Saint Louise Hospital’s recent patient issues an example of why regulators are needed
While Saint Louise Hospital is under fire by a federal oversight board, I am reminded once again why we have a government for the people by the people to protect the people. But this government that protects us is not without cost.
We hear it every day that government is too big, unyielding and strangling. I don’t believe it is too big as much as it has grown in response to big business and often times when big business has been found to be unable to control itself.
I am reminded by a peanut corporation in Alabama that knew there was salmonella in their product but did not report it because the positive test did not require reporting since it was a not a scheduled test. No regulation was broken but common sense wasn’t working either. People died.
After the Wall Street debacle, the first call was for new regulations which are now in place. To enforce the regulations, unfortunately you need new facilities, staff, equipment, etc., to provide oversight and investigate complaints. As much as we complain about the regulations, they are there to protect us all.
Go to www.recalls.gov/recent.html to see a list of recalls that don’t make it to Main Street. I am tired of hearing government is too big and too costly. If it is, it is because big business cannot self-regulate, and when it does, there is documented abuse and even loss of lives.
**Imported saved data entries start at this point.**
Lemma eval_mask w x a k : intOf (evalExpr e x) = Some a → 0 <= a < 2 ^ w → 0 <= k < 2 ^ w → 0 < w →
  intOf (evalExpr e (EAnd w x (constantOf w k))) = Some (Z.land a k).
Proof.
  intros Hx Ha Hk Hw. cbn [evalExpr constantOf evalOperand evalConstant]. unfold onInt. rewrite Hx. cbn [intOf]. f_equal.
  rewrite (wrap_small w k) by done. apply wrap_small. split; [apply Z.land_nonneg; lia|].
  destruct (decide (Z.land a k = 0)) as [->|Hne]; [apply pow2_pos; lia|].
  assert (0 <= Z.land a k) by (apply Z.land_nonneg; lia). apply Z.log2_lt_pow2; [lia|].
  eapply Z.le_lt_trans; [apply Z.log2_land; lia|]. apply Z.min_lt_iff. left. apply Z.log2_lt_pow2; [|lia].
  destruct (decide (a = 0)) as [->|]; [done|lia].
Qed.

(** ** The class tests *)

Record flags := Flags { fl_nan : bool; fl_inf : bool; fl_zero : bool; fl_normal : bool; fl_subnormal : bool; fl_finite : bool; fl_negative : bool; fl_quiet : bool }.

(** What [lowerFPClass] computes from the flags. *)
Definition signedFlag (mask : Z) (predicate negative : bool) (n p : Z) : bool :=
  if wants mask n && wants mask p then predicate
  else if wants mask n then predicate && negative else if wants mask p then predicate && negb negative else false.

Definition classTest (mask : Z) (f : flags) : bool :=
  if mask =? 0 then false
  else if mask =? fcAllFlags then true
  else if mask =? fcNan then fl_nan f
  else if mask =? fcInf then fl_inf f
  else if mask =? fcNormal then fl_normal f
  else if mask =? fcSubnormal then fl_subnormal f
  else if mask =? fcZero then fl_zero f
  else if mask =? fcFinite then fl_finite f
  else if mask =? fcPosFinite then negb (fl_negative f) && fl_finite f
  else if mask =? fcNegFinite then fl_negative f && fl_finite f
  else if mask =? fcPositive then negb (fl_negative f) && negb (fl_nan f)
  else if mask =? fcNegative then fl_negative f && negb (fl_nan f)
  else
    (if wants mask fcNan then
       if Z.land mask fcNan =? fcNan then fl_nan f else fl_nan f && (if wants mask fcQNan then fl_quiet f else negb (fl_quiet f))
     else false) ||
    signedFlag mask (fl_inf f) (fl_negative f) fcNegInf fcPosInf || signedFlag mask (fl_normal f) (fl_negative f) fcNegNormal fcPosNormal ||
    signedFlag mask (fl_subnormal f) (fl_negative f) fcNegSubnormal fcPosSubnormal || signedFlag mask (fl_zero f) (fl_negative f) fcNegZero fcPosZero.

Definition flagsOf (f32 : bool) (x : Z) : flags :=
  let m := magnitudeOf f32 x in
  let ex := Z.land m (exponentMask f32) in
  Flags (exponentMask f32 <? m) (m =? exponentMask f32) (m =? 0) (negb (ex =? 0) && negb (ex =? exponentMask f32))
    ((ex =? 0) && negb (m =? 0)) (m <? exponentMask f32) (signOf f32 x) (negb (Z.land x (quietMask f32) =? 0)).

Lemma eval_signed f32 mask bits predicate n p result a r neg :
  evals predicate a → evals result r → evals (isNegative f32 bits) neg →
  evals (includeSigned f32 mask bits predicate n p result) (r || signedFlag mask a neg n p).
Proof.
  intros Ha Hr Hn. unfold includeSigned, signedFlag. destruct (wants mask n), (wants mask p); cbn [andb]; try (rewrite orb_false_r; done);
    apply eval_or; auto using eval_and, eval_not.
Qed.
We have a large national debt, but I find it to be more of a political issue than an economic issue. It’s not because we are over regulated as many would blame. We have two wars that – including the long-term caring for vets and families – could cost us up to $11 trillion, which almost equals the national debt. We have had huge tax cuts that favor the wealthiest and the GOP wants to cut it even more.
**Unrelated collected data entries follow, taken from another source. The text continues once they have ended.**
Lemma classifyVisited_sound t : ∀ V, clean (tsize t) V → sound t V (classifyVisited t V).
Proof.
  induction t as [t Ha Hv Hs Hf|n e IH|n e IH|a p ts IH|r ts v IHr IH] using type_nested_ind; intros V HV.
  all: match goal with |- sound ?t ?W _ => destruct (existsb (typeEq t) W) eqn:Hin; [by apply sound_again|] end.
  - assert (E : classifyVisited t V = (match t with HalfTy | BFloatTy => Narrow | X86_FP80Ty | FP128Ty | PPC_FP128Ty => Wide | _ => None_ end, t :: V)).
    { destruct t; cbn [classifyVisited]; rewrite Hin; try done; [by destruct (Ha count t)|by destruct (Hv count t)|
        by destruct (Hs name packed elements)|by destruct (Hf t params vararg)]. }
    rewrite E. apply sound_seen; [|by auto]. destruct t; cbn; try tauto; try (split; [done|tauto]);
      [by destruct (Ha count t)|by destruct (Hv count t)|by destruct (Hs name packed elements)|by destruct (Hf t params vararg)].
  - cbn [classifyVisited]. rewrite Hin. specialize (IH (ArrayTy n e :: V)). destruct (classifyVisited e _) as [u V1] eqn:E.
    destruct IH as [I1 I2]; [apply clean_cons; [cbn; lia|done]|]. cbn in I1, I2. apply sound_seen; cbn [supported].
    + rewrite merge_None. tauto.
    + rewrite merge_None. intros [? _]. auto.
  - cbn [classifyVisited]. rewrite Hin. destruct (isFloatingPointTy e) eqn:Ef.
    + apply sound_seen; cbn [supported]; [|by auto]. rewrite Ef. split; [done|]. by intros [? _].
    + specialize (IH (VectorTy n e :: V)). destruct (classifyVisited e _) as [u V1] eqn:E.
      destruct IH as [I1 I2]; [apply clean_cons; [cbn; lia|done]|]. cbn in I1, I2. apply sound_seen; cbn [supported]; [|done]. rewrite Ef. tauto.
  - cbn [classifyVisited]. rewrite Hin. fold mergeTypes. destruct (mergeTypes ts None_ (StructTy a p ts :: V)) as [u V1] eqn:E.
    destruct (mergeTypes_sound (sum_list (map tsize ts)) ts IH (λ t, tsize_in t ts) None_ (StructTy a p ts :: V)) as [I1 I2].
    { intros _. apply clean_cons; [cbn; lia|done]. }
    rewrite E in I1, I2. cbn in I1, I2. apply sound_seen; [|done]. cbn [supported]. rewrite supported_all. tauto.
  - cbn [classifyVisited]. rewrite Hin. fold mergeTypes. specialize (IHr (FunctionTy r ts v :: V)).
    destruct (classifyVisited r _) as [u V1] eqn:Er. destruct IHr as [R1 R2]; [apply clean_cons; [cbn; lia|done]|]. cbn in R1, R2.
    destruct (mergeTypes ts (merge u None_) V1) as [u2 V2] eqn:E.
    destruct (mergeTypes_sound (sum_list (map tsize ts)) ts IH (λ t, tsize_in t ts) (merge u None_) V1) as [I1 I2].
    { rewrite merge_None. intros [Hu _]. eapply clean_next; [|by apply R2]. apply clean_cons; [cbn; lia|done]. }
    rewrite E, merge_None in I1. rewrite E in I2. cbn in I1, I2. apply sound_seen; cbn [supported]; [rewrite supported_all; tauto|].
    intros Hu s Hs. destruct (I2 Hu s Hs) as [Hs'|]; [|by right]. apply I1 in Hu as [[Hu _] _]. by apply R2.
Qed.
We attack public pensions, close libraries and state parks, underfund schools. And while the media blasts rhetoric that government is too big, a huge group of charlatans who have manipulated public opinion to change policy for their own self-interests slithers and giggles all the way to a bank.
I hope Saint Louise corrects the problems and I am thankful for the regulator who found them.
Mark Grzan, Morgan Hill
Middle class beware – new taxes aimed at you, but the rhetoric deflects the truth
Taxing the middle class to grow and expand government is the Democrat way; don’t be fooled by their straw man (“the rich”). Obama, like Clinton, will say anything to get re-elected, and then backstab. Remember when Clinton said, “I will not tax the middle class to pay for these programs,” and then revealed that anyone making above $20,000 was “rich”?
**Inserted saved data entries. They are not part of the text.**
(* ===== verification/SoftFloatVerdict.v ===== *)
(** * What is accepted, and what is left of floating point

    Every diagnostic of the pass names a cause in the program, and a program
    with such a cause is not accepted; what an accepted program has left of
    floating point are the results of the instructions the pass has no case
    for, which the later check reports. *)

From Stdlib Require Import ZArith Lia.
From stdpp Require Import base numbers list gmap strings.
From S2P Require Import Prelude Bytes SoftFloat SoftFloatRun SoftFloatTypes SoftFloatFacts SoftFloatSim.
Import SoftFloat.

Local Open Scope Z_scope.

(** ** The parts of a program *)

Definition blockTypes (b : block) : list type :=
  (b_phis b ≫= phiTypes) ++ (b_body b ≫= λ ri, resultType ri.2 :: operandTypes ri.2) ++ terminatorTypes (b_term b).

Definition functionTypes (f : func) : list type := f_type f :: (f_blocks f ≫= blockTypes).

Definition terminatorOperands (t : terminator) : list operand :=
  match t with Ret (Some x) | CondBr x _ _ => [x] | _ => [] end.

(** The operands an instruction is given replacements for. *)
Definition mappedOperands (i : instr) : list operand :=
  match i with
  | IClass _ x (Const (CInt _ mask)) => if trivialMask mask then [] else [x]
  | IFCmp p _ x y => if trivialPredicate p then [] else [x; y]
  | _ => operandsOf i
  end.

Definition blockOperands (b : block) : list operand :=
  (b_phis b ≫= λ p, snd <$> ph_incoming p) ++ (b_body b ≫= λ ri, mappedOperands ri.2) ++ terminatorOperands (b_term b).

Definition functionOperands (f : func) : list operand := f_blocks f ≫= blockOperands.

(** A constant expression of a floating-point type inside a constant. *)
Fixpoint badConstant (c : constant) : bool :=
  match c with CArray _ l | CStruct _ l => existsb badConstant l | CExpr t _ => hasFloat t | _ => false end.

(** The cause of each diagnostic in a program. *)
Definition cause (globals : list type) (p : program) (e : soft_error) : Prop :=
  match e with
  | UnsupportedType u => ∃ t, (t ∈ globals ∨ ∃ nf, nf ∈ p ∧ t ∈ functionTypes nf.2) ∧ occurs (causes u) t = true
  | WideConversion => ∃ i, i ∈ instructionsOf p ∧ wideConversion i = true
  | UnhandledConstant => ∃ nf c, nf ∈ p ∧ Const c ∈ functionOperands nf.2 ∧ badConstant c = true
  | ClassMaskNotConstant => ∃ f32 x mask, IClass f32 x mask ∈ instructionsOf p ∧ ∀ b z, mask ≠ Const (CInt b z)
  | NoIntegerLowering id => ∃ f32 args, IIntrinsic id f32 args ∈ instructionsOf p ∧ ∀ f32, cFunction id f32 = None
  | NotLinked name => ∃ id f32 args, IIntrinsic id f32 args ∈ instructionsOf p ∧ cFunction id f32 = Some name ∧
      ¬ ∃ f, (name, f) ∈ p ∧ f_blocks f ≠ []
  end.

Lemma linkedIn_spec p name : linkedIn p name = false ↔ ¬ ∃ f, (name, f) ∈ p ∧ f_blocks f ≠ [].
Proof.
  rewrite <-not_true_iff_false. apply not_iff_compat. unfold linkedIn. rewrite existsb_exists. setoid_rewrite <-list_elem_of_In. split.
  - intros ([n f] & Hin & H). cbn in H. bool_to_prop. subst n. by exists f.
  - intros (f & Hin & H). exists (name, f). split; [done|]. cbn. by rewrite bool_decide_eq_true_2, bool_decide_eq_false_2.
Qed.

(** ** Loops that stop *)

Lemma foldM_unit_Err {A} (f : A → result soft_error ()) l e : foldM (λ x _, f x) l () = Err e → ∃ x, x ∈ l ∧ f x = Err e.
Proof. intros (pre & x & post & [] & -> & _ & H)%foldM_Err_split. exists x. split; [|done]. apply elem_of_app. right. by left. Qed.

(** ** Types *)

Lemma supported_occurs u t : supported t → occurs (causes u) t = false.
Proof.
  assert (L : ∀ ts, Forall (λ t, supported t → occurs (causes u) t = false) ts → Forall supported ts → existsb (occurs (causes u)) ts = false).
  { induction 1 as [|x xs Hx _ IH]; intros H; [done|]. apply Forall_cons in H as [H1 H2]. cbn. by rewrite Hx, IH. }
  induction t as [t Ha Hv Hs Hf|n e IH|n e IH|a p ts IH|r ts v IHr IH] using type_nested_ind; intros H.
  - destruct t; cbn in *; try done; try (by destruct u); [by destruct (Ha count t)|by destruct (Hv count t)|
      by destruct (Hs name packed elements)|by destruct (Hf t params vararg)].
  - cbn in *. rewrite IH by done. by destruct u.
  - cbn in *. destruct H as [Hf H]. rewrite IH by done. destruct u; try done. cbn. by rewrite Hf.
  - cbn [supported] in H. rewrite supported_all in H. cbn. rewrite L by done. by destruct u.
  - cbn [supported] in H. rewrite supported_all in H. destruct H as [Hr H]. cbn. rewrite IHr, L by done. by destruct u.
Qed.

Lemma checkType_supported t : checkType t = Ok () ↔ supported t.
Proof. unfold checkType. rewrite <-classify_supported. destruct (classifyUnsupportedFloatType t); by split. Qed.

Lemma checkTypes_supported ts : checkTypes ts = Ok () ↔ ∀ t, t ∈ ts → supported t.
Proof. unfold checkTypes. rewrite (foldM_unit checkType). by setoid_rewrite checkType_supported. Qed.

Lemma checkTypes_Err ts e : checkTypes ts = Err e → ∃ t u, t ∈ ts ∧ e = UnsupportedType u ∧ occurs (causes u) t = true.
Proof.
  intros (t & Ht & H)%(foldM_unit_Err checkType). unfold checkType in H. exists t, (classifyUnsupportedFloatType t).
  destruct (isNone (classifyUnsupportedFloatType t)) eqn:E; [done|]. split_and!; [done|congruence|].
  apply classify_cause. by destruct (classifyUnsupportedFloatType t).
Qed.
If you doubt this, why, beginning this tax year (carefully implemented to take effect after the 2012 election), will our medical insurance value be reported on our W-2’s? (Answer: So they can tax our already-expensive medical insurance plans!) Fortunately, support for Obamacare has reached yet a new low and will likely be thrown out by the most decent Supreme Court in decades.
Statewide and local, look at the tax-hike petitions that are being passed by Gov. Moonbeam’s stooges. Read them – every one contains a tax hike on the middle class! The public employees pension system is in debt, and due to court rulings, funding for those comes off the top. Their propaganda will ramble on about why their jobs are far more important than those of the rest of us, and how we so desperately need them to lord over us for our safety – protecting us from ourselves – and for their twisted lie known as social “justice.”
Much like they did with the lottery and various transportation measures, they can, and will, bait and switch if the people are dumb enough to agree to pay more – to throw more money into the pit known by the former euphemism as “government.” They pass petitions and tell us it’s a tax for education, and while those funds do go to education, they divert the same amount (or more) therefrom to items that would never come close to passing (like pensions for the elite, or the waste known as VTA).
The best thing that could happen is the complete financial collapse – implosion – of the government, both state and federal. It is the only way to force the reform granted some occasional, election-year lip service by the elected elite. And the sooner it happens, the less damaging it will be in the long run. But then again, long-term thinking hasn’t happened at the federal level since 1789.